DATASET EXCERPTS:
....
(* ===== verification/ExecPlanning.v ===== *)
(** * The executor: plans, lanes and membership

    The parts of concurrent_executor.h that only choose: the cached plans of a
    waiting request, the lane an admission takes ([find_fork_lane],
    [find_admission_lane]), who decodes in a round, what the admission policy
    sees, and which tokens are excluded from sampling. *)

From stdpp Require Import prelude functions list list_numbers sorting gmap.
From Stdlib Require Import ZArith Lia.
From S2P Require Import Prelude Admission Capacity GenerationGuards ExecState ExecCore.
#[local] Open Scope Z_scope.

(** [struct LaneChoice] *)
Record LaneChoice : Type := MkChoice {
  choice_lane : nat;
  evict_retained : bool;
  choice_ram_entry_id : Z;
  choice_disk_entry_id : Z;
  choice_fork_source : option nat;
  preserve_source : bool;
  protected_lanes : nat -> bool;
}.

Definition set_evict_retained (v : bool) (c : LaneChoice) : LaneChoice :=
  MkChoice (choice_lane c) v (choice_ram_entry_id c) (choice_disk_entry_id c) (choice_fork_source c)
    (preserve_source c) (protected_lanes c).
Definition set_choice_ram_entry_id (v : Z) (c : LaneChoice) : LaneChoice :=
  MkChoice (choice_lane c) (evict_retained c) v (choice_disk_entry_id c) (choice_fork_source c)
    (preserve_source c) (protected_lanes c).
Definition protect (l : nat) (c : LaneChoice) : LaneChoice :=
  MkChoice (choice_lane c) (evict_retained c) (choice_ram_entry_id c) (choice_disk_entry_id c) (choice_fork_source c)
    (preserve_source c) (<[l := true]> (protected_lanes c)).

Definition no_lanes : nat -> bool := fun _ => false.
....
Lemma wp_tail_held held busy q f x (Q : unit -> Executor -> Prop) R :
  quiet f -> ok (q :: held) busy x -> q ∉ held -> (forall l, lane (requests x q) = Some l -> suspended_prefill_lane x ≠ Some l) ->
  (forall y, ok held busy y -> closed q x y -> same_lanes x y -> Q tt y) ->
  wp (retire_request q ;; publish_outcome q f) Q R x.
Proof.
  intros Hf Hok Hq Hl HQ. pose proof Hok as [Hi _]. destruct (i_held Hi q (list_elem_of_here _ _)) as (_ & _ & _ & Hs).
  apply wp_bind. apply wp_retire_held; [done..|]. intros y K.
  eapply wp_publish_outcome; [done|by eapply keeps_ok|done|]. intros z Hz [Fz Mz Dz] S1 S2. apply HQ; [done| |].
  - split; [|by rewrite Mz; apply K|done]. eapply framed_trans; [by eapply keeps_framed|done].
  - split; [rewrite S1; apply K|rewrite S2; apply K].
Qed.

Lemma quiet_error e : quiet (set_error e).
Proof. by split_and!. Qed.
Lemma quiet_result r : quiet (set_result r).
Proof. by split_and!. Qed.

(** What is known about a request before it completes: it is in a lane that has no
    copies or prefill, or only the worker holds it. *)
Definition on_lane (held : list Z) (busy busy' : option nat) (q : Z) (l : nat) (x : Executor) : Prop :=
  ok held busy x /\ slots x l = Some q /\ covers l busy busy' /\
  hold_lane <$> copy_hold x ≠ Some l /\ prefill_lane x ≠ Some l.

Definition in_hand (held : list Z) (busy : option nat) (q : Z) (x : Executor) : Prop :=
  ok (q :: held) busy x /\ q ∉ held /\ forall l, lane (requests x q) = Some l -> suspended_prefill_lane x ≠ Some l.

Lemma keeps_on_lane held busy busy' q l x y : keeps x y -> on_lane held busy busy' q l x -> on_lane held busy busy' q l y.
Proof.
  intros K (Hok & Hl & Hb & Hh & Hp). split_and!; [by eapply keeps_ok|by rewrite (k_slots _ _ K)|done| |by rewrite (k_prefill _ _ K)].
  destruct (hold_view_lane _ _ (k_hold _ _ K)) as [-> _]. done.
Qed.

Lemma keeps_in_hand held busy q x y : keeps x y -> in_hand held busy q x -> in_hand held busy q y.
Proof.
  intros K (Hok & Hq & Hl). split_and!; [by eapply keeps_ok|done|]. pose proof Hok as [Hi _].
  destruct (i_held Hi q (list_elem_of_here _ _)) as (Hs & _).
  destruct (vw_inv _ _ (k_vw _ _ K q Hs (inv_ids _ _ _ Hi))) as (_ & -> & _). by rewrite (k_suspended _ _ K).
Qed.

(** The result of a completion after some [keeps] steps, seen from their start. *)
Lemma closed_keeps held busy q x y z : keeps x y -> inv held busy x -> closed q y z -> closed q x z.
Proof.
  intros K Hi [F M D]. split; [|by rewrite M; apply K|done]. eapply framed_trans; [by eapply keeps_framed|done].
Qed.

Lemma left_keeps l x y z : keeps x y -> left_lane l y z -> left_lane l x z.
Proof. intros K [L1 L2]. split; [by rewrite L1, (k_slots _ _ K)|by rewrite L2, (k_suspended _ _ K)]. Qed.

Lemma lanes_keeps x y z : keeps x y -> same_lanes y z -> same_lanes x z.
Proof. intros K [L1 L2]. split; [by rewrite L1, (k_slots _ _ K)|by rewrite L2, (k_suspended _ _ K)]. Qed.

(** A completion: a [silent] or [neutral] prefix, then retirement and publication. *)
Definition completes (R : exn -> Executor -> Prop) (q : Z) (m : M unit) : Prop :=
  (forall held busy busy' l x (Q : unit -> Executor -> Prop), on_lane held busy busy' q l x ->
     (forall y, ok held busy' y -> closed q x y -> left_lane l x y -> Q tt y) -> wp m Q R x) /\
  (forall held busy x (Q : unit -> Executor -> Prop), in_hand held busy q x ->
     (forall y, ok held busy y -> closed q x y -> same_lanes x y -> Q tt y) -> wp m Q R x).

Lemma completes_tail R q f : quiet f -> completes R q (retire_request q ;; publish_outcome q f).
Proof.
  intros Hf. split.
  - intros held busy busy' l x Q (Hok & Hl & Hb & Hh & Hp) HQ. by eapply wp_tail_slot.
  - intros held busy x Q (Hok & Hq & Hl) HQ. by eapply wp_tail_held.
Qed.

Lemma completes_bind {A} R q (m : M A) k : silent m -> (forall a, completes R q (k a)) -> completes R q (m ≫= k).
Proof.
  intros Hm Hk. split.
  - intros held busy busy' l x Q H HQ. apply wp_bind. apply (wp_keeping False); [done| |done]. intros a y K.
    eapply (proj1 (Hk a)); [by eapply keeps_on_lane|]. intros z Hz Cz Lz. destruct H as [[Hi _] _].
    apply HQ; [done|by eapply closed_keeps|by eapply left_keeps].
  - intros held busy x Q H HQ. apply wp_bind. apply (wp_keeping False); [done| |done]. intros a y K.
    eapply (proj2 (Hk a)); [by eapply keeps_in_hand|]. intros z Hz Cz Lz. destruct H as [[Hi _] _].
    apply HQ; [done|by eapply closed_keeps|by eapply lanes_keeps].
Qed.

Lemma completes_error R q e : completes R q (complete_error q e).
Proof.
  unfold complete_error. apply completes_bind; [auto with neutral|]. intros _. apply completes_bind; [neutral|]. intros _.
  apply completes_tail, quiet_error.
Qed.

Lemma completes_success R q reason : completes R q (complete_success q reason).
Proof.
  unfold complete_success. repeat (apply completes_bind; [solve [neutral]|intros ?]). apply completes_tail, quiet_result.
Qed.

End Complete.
....
BRIEF: Both end lines included, restate word for word the lines above from the line with "From Stdlib Require Import ZArith Lia." to the line with "Definition set_evict_retained (v", and nothing else.

RESULT FOR THIS EXERCISE:
From Stdlib Require Import ZArith Lia.
From S2P Require Import Prelude Admission Capacity GenerationGuards ExecState ExecCore.
#[local] Open Scope Z_scope.

(** [struct LaneChoice] *)
Record LaneChoice : Type := MkChoice {
  choice_lane : nat;
  evict_retained : bool;
  choice_ram_entry_id : Z;
  choice_disk_entry_id : Z;
  choice_fork_source : option nat;
  preserve_source : bool;
  protected_lanes : nat -> bool;
}.

Definition set_evict_retained (v : bool) (c : LaneChoice) : LaneChoice :=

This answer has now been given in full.